Lady Business: Vice, Women Dancing, and Being Muslim On-Screen
Hello and welcome to Lady Business, a weekly newsletter about women, the business world, and all the ways they overlap. You can sign up for Lady Business and read previous issues here. This is the fifty-fourth issue, published January 10, 2019.
Dancing and Praying
Welcome back, and happy 2019! Thanks so much to those of you who signed up over the holiday break, which now feels like a distant but glorious oasis of rest. (Am I ready for the return of the likability wars over women running for office? I am not.)
I spent my holidays catching up with family and friends and filling my brain with entertainment of varying quality. Such as Vice, or Mansplaining: The Movie. I wasn’t expecting much, to be honest, but boy was I bored; writer/director Adam McKay, trying for his best Michael Moore, took everything that was tedious but understandable about his mortgages-for-dummies explainer style in The Big Short and cranked it up … for a subject that’s not nearly as complicated, and also pretty memorable recent history for everyone who’s going to see it!
And it was just so lazy. I’m certainly no Dick Cheney fan, but did you know that every bad thing that’s happened in America since 2000 is Cheney’s fault? Or that women who enjoy the Fast and the Furious movies are ruining this country, with our shallow disengagement from politics and other Serious Issues? (Guilty. So, so guilty.)
Which is why I felt particularly seen by this Manohla Dargis column about reviewing movies while female, and the casual slights she’s learned to ignore in order to enjoy much of Hollywood. She specifically cited McKay, and the two moments in Vice that particularly irritated me:
Other male filmmakers either forget female viewers or don’t care that we’re watching, and at times their carelessness can jolt me out of their stories. That happened several times while I was watching “Vice,” Adam McKay’s movie about Dick Cheney.
… McKay also bookends the movie with what I think of as cinema’s Universal Bimbos, those young, dumb counterparts to the mean old ladies with puckered mouths whose clucking is meant to symbolize small-town hypocrisy or whatever. In “Vice,” some women dancing in slow motion and a female fan of the “Fast and Furious” franchise pop onscreen, symbolizing American decline.
Yep, women dancing: definitely a sign of apathy and political decline!

The other main thing I watched over the holidays was Amazon’s Jack Ryan, which I enjoyed much more, albeit with asterisks.
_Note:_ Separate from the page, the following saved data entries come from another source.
(* ===== verification/UpperTables.v ===== *)
(** * Tables of the conversion to upper case

    The data of [String/UTF8CaseUpper.cpp], namespace [ToUpper], in the layout of
    [LowerTables]. *)
From S2P Require Import Utf8Tables.
From Stdlib Require Import ZArith List.
Import ListNotations.
Local Open Scope Z_scope.

Definition TABLE_1 : list Z :=
  [0x00; 0x01; 0x02; 0x03; 0x04; 0x05; 0x06; 0x07;
   0x08; 0x09; 0x0A; 0x0B; 0x0C; 0x0D; 0x0E; 0x0F;
   0x10; 0x11; 0x12; 0x13; 0x14; 0x15; 0x16; 0x17;
   0x18; 0x19; 0x1A; 0x1B; 0x1C; 0x1D; 0x1E; 0x1F;
   0x20; 0x21; 0x22; 0x23; 0x24; 0x25; 0x26; 0x27;
   0x28; 0x29; 0x2A; 0x2B; 0x2C; 0x2D; 0x2E; 0x2F;
   0x30; 0x31; 0x32; 0x33; 0x34; 0x35; 0x36; 0x37;
   0x38; 0x39; 0x3A; 0x3B; 0x3C; 0x3D; 0x3E; 0x3F;
   0x40; 0x41; 0x42; 0x43; 0x44; 0x45; 0x46; 0x47;
   0x48; 0x49; 0x4A; 0x4B; 0x4C; 0x4D; 0x4E; 0x4F;
   0x50; 0x51; 0x52; 0x53; 0x54; 0x55; 0x56; 0x57;
   0x58; 0x59; 0x5A; 0x5B; 0x5C; 0x5D; 0x5E; 0x5F;
   0x60; 0x41; 0x42; 0x43; 0x44; 0x45; 0x46; 0x47;
   0x48; 0x49; 0x4A; 0x4B; 0x4C; 0x4D; 0x4E; 0x4F;
   0x50; 0x51; 0x52; 0x53; 0x54; 0x55; 0x56; 0x57;
   0x58; 0x59; 0x5A; 0x7B; 0x7C; 0x7D; 0x7E; 0x7F].

Definition PLANE_2_C2 : Plane2Bytes :=
  [U2 0xC2 0x80; U2 0xC2 0x81; U2 0xC2 0x82; U2 0xC2 0x83;
   U2 0xC2 0x84; U2 0xC2 0x85; U2 0xC2 0x86; U2 0xC2 0x87;
   U2 0xC2 0x88; U2 0xC2 0x89; U2 0xC2 0x8A; U2 0xC2 0x8B;
   U2 0xC2 0x8C; U2 0xC2 0x8D; U2 0xC2 0x8E; U2 0xC2 0x8F;
   U2 0xC2 0x90; U2 0xC2 0x91; U2 0xC2 0x92; U2 0xC2 0x93;
   U2 0xC2 0x94; U2 0xC2 0x95; U2 0xC2 0x96; U2 0xC2 0x97;
   U2 0xC2 0x98; U2 0xC2 0x99; U2 0xC2 0x9A; U2 0xC2 0x9B;
   U2 0xC2 0x9C; U2 0xC2 0x9D; U2 0xC2 0x9E; U2 0xC2 0x9F;
   U2 0xC2 0xA0; U2 0xC2 0xA1; U2 0xC2 0xA2; U2 0xC2 0xA3;
   U2 0xC2 0xA4; U2 0xC2 0xA5; U2 0xC2 0xA6; U2 0xC2 0xA7;
   U2 0xC2 0xA8; U2 0xC2 0xA9; U2 0xC2 0xAA; U2 0xC2 0xAB;
   U2 0xC2 0xAC; U2 0xC2 0xAD; U2 0xC2 0xAE; U2 0xC2 0xAF;
   U2 0xC2 0xB0; U2 0xC2 0xB1; U2 0xC2 0xB2; U2 0xC2 0xB3;
   U2 0xC2 0xB4; U2 0xCE 0x9C; U2 0xC2 0xB6; U2 0xC2 0xB7;
   U2 0xC2 0xB8; U2 0xC2 0xB9; U2 0xC2 0xBA; U2 0xC2 0xBB;
   U2 0xC2 0xBC; U2 0xC2 0xBD; U2 0xC2 0xBE; U2 0xC2 0xBF].

Definition PLANE_2_C3 : Plane2Bytes :=
  [U2 0xC3 0x80; U2 0xC3 0x81; U2 0xC3 0x82; U2 0xC3 0x83;
   U2 0xC3 0x84; U2 0xC3 0x85; U2 0xC3 0x86; U2 0xC3 0x87;
   U2 0xC3 0x88; U2 0xC3 0x89; U2 0xC3 0x8A; U2 0xC3 0x8B;
   U2 0xC3 0x8C; U2 0xC3 0x8D; U2 0xC3 0x8E; U2 0xC3 0x8F;
   U2 0xC3 0x90; U2 0xC3 0x91; U2 0xC3 0x92; U2 0xC3 0x93;
   U2 0xC3 0x94; U2 0xC3 0x95; U2 0xC3 0x96; U2 0xC3 0x97;
   U2 0xC3 0x98; U2 0xC3 0x99; U2 0xC3 0x9A; U2 0xC3 0x9B;
   U2 0xC3 0x9C; U2 0xC3 0x9D; U2 0xC3 0x9E; U2 0xC3 0x9F;
   U2 0xC3 0x80; U2 0xC3 0x81; U2 0xC3 0x82; U2 0xC3 0x83;
   U2 0xC3 0x84; U2 0xC3 0x85; U2 0xC3 0x86; U2 0xC3 0x87;
   U2 0xC3 0x88; U2 0xC3 0x89; U2 0xC3 0x8A; U2 0xC3 0x8B;
   U2 0xC3 0x8C; U2 0xC3 0x8D; U2 0xC3 0x8E; U2 0xC3 0x8F;
   U2 0xC3 0x90; U2 0xC3 0x91; U2 0xC3 0x92; U2 0xC3 0x93;
   U2 0xC3 0x94; U2 0xC3 0x95; U2 0xC3 0x96; U2 0xC3 0xB7;
   U2 0xC3 0x98; U2 0xC3 0x99; U2 0xC3 0x9A; U2 0xC3 0x9B;
   U2 0xC3 0x9C; U2 0xC3 0x9D; U2 0xC3 0x9E; U2 0xC5 0xB8].

Definition PLANE_2_C4 : Plane2Bytes :=
  [U2 0xC4 0x80; U2 0xC4 0x80; U2 0xC4 0x82; U2 0xC4 0x82;
   U2 0xC4 0x84; U2 0xC4 0x84; U2 0xC4 0x86; U2 0xC4 0x86;
   U2 0xC4 0x88; U2 0xC4 0x88; U2 0xC4 0x8A; U2 0xC4 0x8A;
   U2 0xC4 0x8C; U2 0xC4 0x8C; U2 0xC4 0x8E; U2 0xC4 0x8E;
   U2 0xC4 0x90; U2 0xC4 0x90; U2 0xC4 0x92; U2 0xC4 0x92;
   U2 0xC4 0x94; U2 0xC4 0x94; U2 0xC4 0x96; U2 0xC4 0x96;
   U2 0xC4 0x98; U2 0xC4 0x98; U2 0xC4 0x9A; U2 0xC4 0x9A;
   U2 0xC4 0x9C; U2 0xC4 0x9C; U2 0xC4 0x9E; U2 0xC4 0x9E;
   U2 0xC4 0xA0; U2 0xC4 0xA0; U2 0xC4 0xA2; U2 0xC4 0xA2;
   U2 0xC4 0xA4; U2 0xC4 0xA4; U2 0xC4 0xA6; U2 0xC4 0xA6;
   U2 0xC4 0xA8; U2 0xC4 0xA8; U2 0xC4 0xAA; U2 0xC4 0xAA;
   U2 0xC4 0xAC; U2 0xC4 0xAC; U2 0xC4 0xAE; U2 0xC4 0xAE;
   U2 0xC4 0xB0; U2 0x00 0x00; U2 0xC4 0xB2; U2 0xC4 0xB2;
   U2 0xC4 0xB4; U2 0xC4 0xB4; U2 0xC4 0xB6; U2 0xC4 0xB6;
   U2 0xC4 0xB8; U2 0xC4 0xB9; U2 0xC4 0xB9; U2 0xC4 0xBB;
   U2 0xC4 0xBB; U2 0xC4 0xBD; U2 0xC4 0xBD; U2 0xC4 0xBF].

Definition PLANE_2_C5 : Plane2Bytes :=
  [U2 0xC4 0xBF; U2 0xC5 0x81; U2 0xC5 0x81; U2 0xC5 0x83;
   U2 0xC5 0x83; U2 0xC5 0x85; U2 0xC5 0x85; U2 0xC5 0x87;
   U2 0xC5 0x87; U2 0xC5 0x89; U2 0xC5 0x8A; U2 0xC5 0x8A;
   U2 0xC5 0x8C; U2 0xC5 0x8C; U2 0xC5 0x8E; U2 0xC5 0x8E;
   U2 0xC5 0x90; U2 0xC5 0x90; U2 0xC5 0x92; U2 0xC5 0x92;
   U2 0xC5 0x94; U2 0xC5 0x94; U2 0xC5 0x96; U2 0xC5 0x96;
   U2 0xC5 0x98; U2 0xC5 0x98; U2 0xC5 0x9A; U2 0xC5 0x9A;
   U2 0xC5 0x9C; U2 0xC5 0x9C; U2 0xC5 0x9E; U2 0xC5 0x9E;
   U2 0xC5 0xA0; U2 0xC5 0xA0; U2 0xC5 0xA2; U2 0xC5 0xA2;
   U2 0xC5 0xA4; U2 0xC5 0xA4; U2 0xC5 0xA6; U2 0xC5 0xA6;
   U2 0xC5 0xA8; U2 0xC5 0xA8; U2 0xC5 0xAA; U2 0xC5 0xAA;
   U2 0xC5 0xAC; U2 0xC5 0xAC; U2 0xC5 0xAE; U2 0xC5 0xAE;
   U2 0xC5 0xB0; U2 0xC5 0xB0; U2 0xC5 0xB2; U2 0xC5 0xB2;
   U2 0xC5 0xB4; U2 0xC5 0xB4; U2 0xC5 0xB6; U2 0xC5 0xB6;
   U2 0xC5 0xB8; U2 0xC5 0xB9; U2 0xC5 0xB9; U2 0xC5 0xBB;
   U2 0xC5 0xBB; U2 0xC5 0xBD; U2 0xC5 0xBD; U2 0x00 0x00].

Definition PLANE_2_C6 : Plane2Bytes :=
  [U2 0xC9 0x83; U2 0xC6 0x81; U2 0xC6 0x82; U2 0xC6 0x82;
   U2 0xC6 0x84; U2 0xC6 0x84; U2 0xC6 0x86; U2 0xC6 0x87;
   U2 0xC6 0x87; U2 0xC6 0x89; U2 0xC6 0x8A; U2 0xC6 0x8B;
   U2 0xC6 0x8B; U2 0xC6 0x8D; U2 0xC6 0x8E; U2 0xC6 0x8F;
   U2 0xC6 0x90; U2 0xC6 0x91; U2 0xC6 0x91; U2 0xC6 0x93;
   U2 0xC6 0x94; U2 0xC7 0xB6; U2 0xC6 0x96; U2 0xC6 0x97;
   U2 0xC6 0x98; U2 0xC6 0x98; U2 0xC8 0xBD; U2 0xC6 0x9B;
   U2 0xC6 0x9C; U2 0xC6 0x9D; U2 0xC8 0xA0; U2 0xC6 0x9F;
   U2 0xC6 0xA0; U2 0xC6 0xA0; U2 0xC6 0xA2; U2 0xC6 0xA2;
   U2 0xC6 0xA4; U2 0xC6 0xA4; U2 0xC6 0xA6; U2 0xC6 0xA7;
   U2 0xC6 0xA7; U2 0xC6 0xA9; U2 0xC6 0xAA; U2 0xC6 0xAB;
   U2 0xC6 0xAC; U2 0xC6 0xAC; U2 0xC6 0xAE; U2 0xC6 0xAF;
   U2 0xC6 0xAF; U2 0xC6 0xB1; U2 0xC6 0xB2; U2 0xC6 0xB3;
   U2 0xC6 0xB3; U2 0xC6 0xB5; U2 0xC6 0xB5; U2 0xC6 0xB7;
   U2 0xC6 0xB8; U2 0xC6 0xB8; U2 0xC6 0xBA; U2 0xC6 0xBB;
   U2 0xC6 0xBC; U2 0xC6 0xBC; U2 0xC6 0xBE; U2 0xC7 0xB7].

Definition PLANE_2_C7 : Plane2Bytes :=
  [U2 0xC7 0x80; U2 0xC7 0x81; U2 0xC7 0x82; U2 0xC7 0x83;
   U2 0xC7 0x84; U2 0xC7 0x84; U2 0xC7 0x84; U2 0xC7 0x87;
   U2 0xC7 0x87; U2 0xC7 0x87; U2 0xC7 0x8A; U2 0xC7 0x8A;
   U2 0xC7 0x8A; U2 0xC7 0x8D; U2 0xC7 0x8D; U2 0xC7 0x8F;
   U2 0xC7 0x8F; U2 0xC7 0x91; U2 0xC7 0x91; U2 0xC7 0x93;
   U2 0xC7 0x93; U2 0xC7 0x95; U2 0xC7 0x95; U2 0xC7 0x97;
   U2 0xC7 0x97; U2 0xC7 0x99; U2 0xC7 0x99; U2 0xC7 0x9B;
   U2 0xC7 0x9B; U2 0xC6 0x8E; U2 0xC7 0x9E; U2 0xC7 0x9E;
   U2 0xC7 0xA0; U2 0xC7 0xA0; U2 0xC7 0xA2; U2 0xC7 0xA2;
   U2 0xC7 0xA4; U2 0xC7 0xA4; U2 0xC7 0xA6; U2 0xC7 0xA6;
   U2 0xC7 0xA8; U2 0xC7 0xA8; U2 0xC7 0xAA; U2 0xC7 0xAA;
   U2 0xC7 0xAC; U2 0xC7 0xAC; U2 0xC7 0xAE; U2 0xC7 0xAE;
   U2 0xC7 0xB0; U2 0xC7 0xB1; U2 0xC7 0xB1; U2 0xC7 0xB1;
   U2 0xC7 0xB4; U2 0xC7 0xB4; U2 0xC7 0xB6; U2 0xC7 0xB7;
   U2 0xC7 0xB8; U2 0xC7 0xB8; U2 0xC7 0xBA; U2 0xC7 0xBA;
   U2 0xC7 0xBC; U2 0xC7 0xBC; U2 0xC7 0xBE; U2 0xC7 0xBE].

Definition PLANE_2_C8 : Plane2Bytes :=
  [U2 0xC8 0x80; U2 0xC8 0x80; U2 0xC8 0x82; U2 0xC8 0x82;
   U2 0xC8 0x84; U2 0xC8 0x84; U2 0xC8 0x86; U2 0xC8 0x86;
   U2 0xC8 0x88; U2 0xC8 0x88; U2 0xC8 0x8A; U2 0xC8 0x8A;
   U2 0xC8 0x8C; U2 0xC8 0x8C; U2 0xC8 0x8E; U2 0xC8 0x8E;
   U2 0xC8 0x90; U2 0xC8 0x90; U2 0xC8 0x92; U2 0xC8 0x92;
   U2 0xC8 0x94; U2 0xC8 0x94; U2 0xC8 0x96; U2 0xC8 0x96;
   U2 0xC8 0x98; U2 0xC8 0x98; U2 0xC8 0x9A; U2 0xC8 0x9A;
   U2 0xC8 0x9C; U2 0xC8 0x9C; U2 0xC8 0x9E; U2 0xC8 0x9E;
   U2 0xC8 0xA0; U2 0xC8 0xA1; U2 0xC8 0xA2; U2 0xC8 0xA2;
   U2 0xC8 0xA4; U2 0xC8 0xA4; U2 0xC8 0xA6; U2 0xC8 0xA6;
   U2 0xC8 0xA8; U2 0xC8 0xA8; U2 0xC8 0xAA; U2 0xC8 0xAA;
   U2 0xC8 0xAC; U2 0xC8 0xAC; U2 0xC8 0xAE; U2 0xC8 0xAE;
   U2 0xC8 0xB0; U2 0xC8 0xB0; U2 0xC8 0xB2; U2 0xC8 0xB2;
   U2 0xC8 0xB4; U2 0xC8 0xB5; U2 0xC8 0xB6; U2 0xC8 0xB7;
   U2 0xC8 0xB8; U2 0xC8 0xB9; U2 0xC8 0xBA; U2 0xC8 0xBB;
   U2 0xC8 0xBB; U2 0xC8 0xBD; U2 0xC8 0xBE; U2 0x00 0xBE].

Definition PLANE_2_C9 : Plane2Bytes :=
  [U2 0x00 0xBF; U2 0xC9 0x81; U2 0xC9 0x81; U2 0xC9 0x83;
   U2 0xC9 0x84; U2 0xC9 0x85; U2 0xC9 0x86; U2 0xC9 0x86;
   U2 0xC9 0x88; U2 0xC9 0x88; U2 0xC9 0x8A; U2 0xC9 0x8A;
   U2 0xC9 0x8C; U2 0xC9 0x8C; U2 0xC9 0x8E; U2 0xC9 0x8E;
   U2 0x00 0xAF; U2 0x00 0xAD; U2 0x00 0xB0; U2 0xC6 0x81;
   U2 0xC6 0x86; U2 0xC9 0x95; U2 0xC6 0x89; U2 0xC6 0x8A;
   U2 0xC9 0x98; U2 0xC6 0x8F; U2 0xC9 0x9A; U2 0xC6 0x90;
   U2 0x00 0xAB; U2 0xC9 0x9D; U2 0xC9 0x9E; U2 0xC9 0x9F;
   U2 0xC6 0x93; U2 0x00 0xAC; U2 0xC9 0xA2; U2 0xC6 0x94;
   U2 0xC9 0xA4; U2 0x00 0x8D; U2 0x00 0xAA; U2 0xC9 0xA7;
   U2 0xC6 0x97; U2 0xC6 0x96; U2 0xC9 0xAA; U2 0x00 0xA2;
   U2 0x00 0xAD; U2 0xC9 0xAD; U2 0xC9 0xAE; U2 0xC6 0x9C;
   U2 0xC9 0xB0; U2 0x00 0xAE; U2 0xC6 0x9D; U2 0xC9 0xB3;
   U2 0xC9 0xB4; U2 0xC6 0x9F; U2 0xC9 0xB6; U2 0xC9 0xB7;
   U2 0xC9 0xB8; U2 0xC9 0xB9; U2 0xC9 0xBA; U2 0xC9 0xBB;
   U2 0xC9 0xBC; U2 0x00 0xA4; U2 0xC9 0xBE; U2 0xC9 0xBF].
No matter how much it tried to be sensitive to jingoism or give screen time to Muslim characters, it still wound up being a story about a white American dude who hunts a Muslim terrorist, you know? And similarly to Bodyguard, the series’ focus on thwarting “the next Osama Bin Laden” feels like a particularly tired plot for thrillers these days, in the era of Brexit and Trump and poisoning Russian spies and white gunmen targeting government officials and schoolchildren and journalists.
I did appreciate how much Jack Ryan allowed an observant Muslim woman to be a protagonist, even if most of her story involved misery porn. Saudi actor Dina Shihabi plays Hanin, the Syrian wife of the aforementioned terrorist, who wants to leave him (and protect her children from his influence). A lot of bad things, and a few deus ex machinas, happen to her as a result.
One of the things I liked about Hanin was Shihabi’s wardrobe, and the series’ commitment to it; she wears a headscarf and full dress for most of her on-screen time, aside from a brief, obligatory-feeling nude scene. (One that Shihabi’s father, a well-connected Washington operator with ties to the Saudi government, publicly criticized.)

Muslim women who wear the hijab, or headscarf, are still rare on American television -- so much so that it was only in February that a TV station hired the first hijabi woman to be an on-air reporter in this country. It’s pretty similar in fiction; despite our era of Peak TV, and the resulting outlet for a plethora of diverse viewpoints and experiences, religious Muslim women who wear hijabs are mostly confined to shows about terrorists (Quantico, Homeland, Bodyguard, and now, of course, Jack Ryan).
That’s changing, slowly: The Bold Type has featured a hijabi woman, Grey’s Anatomy incorporated a doctor’s hijab into its medical shenanigans, and Paul Feig’s company is producing a web series about two Muslim-American women. Yet it's a weird, and specific, blind spot in our glut of entertainment options; at a time when Muslim men like Hasan Minhaj and Aziz Ansari are making headlines for television grounded in their identities, where are the Muslim women’s stories?
Especially since these women are more visible than ever as U.S. power players. In the past week, the first two Muslim women elected to Congress made several headlines, for what they wore (including one woman's hijab) and for what they said. When the House of Representatives is more innovative than fiction, surely it’s time for Hollywood to catch up.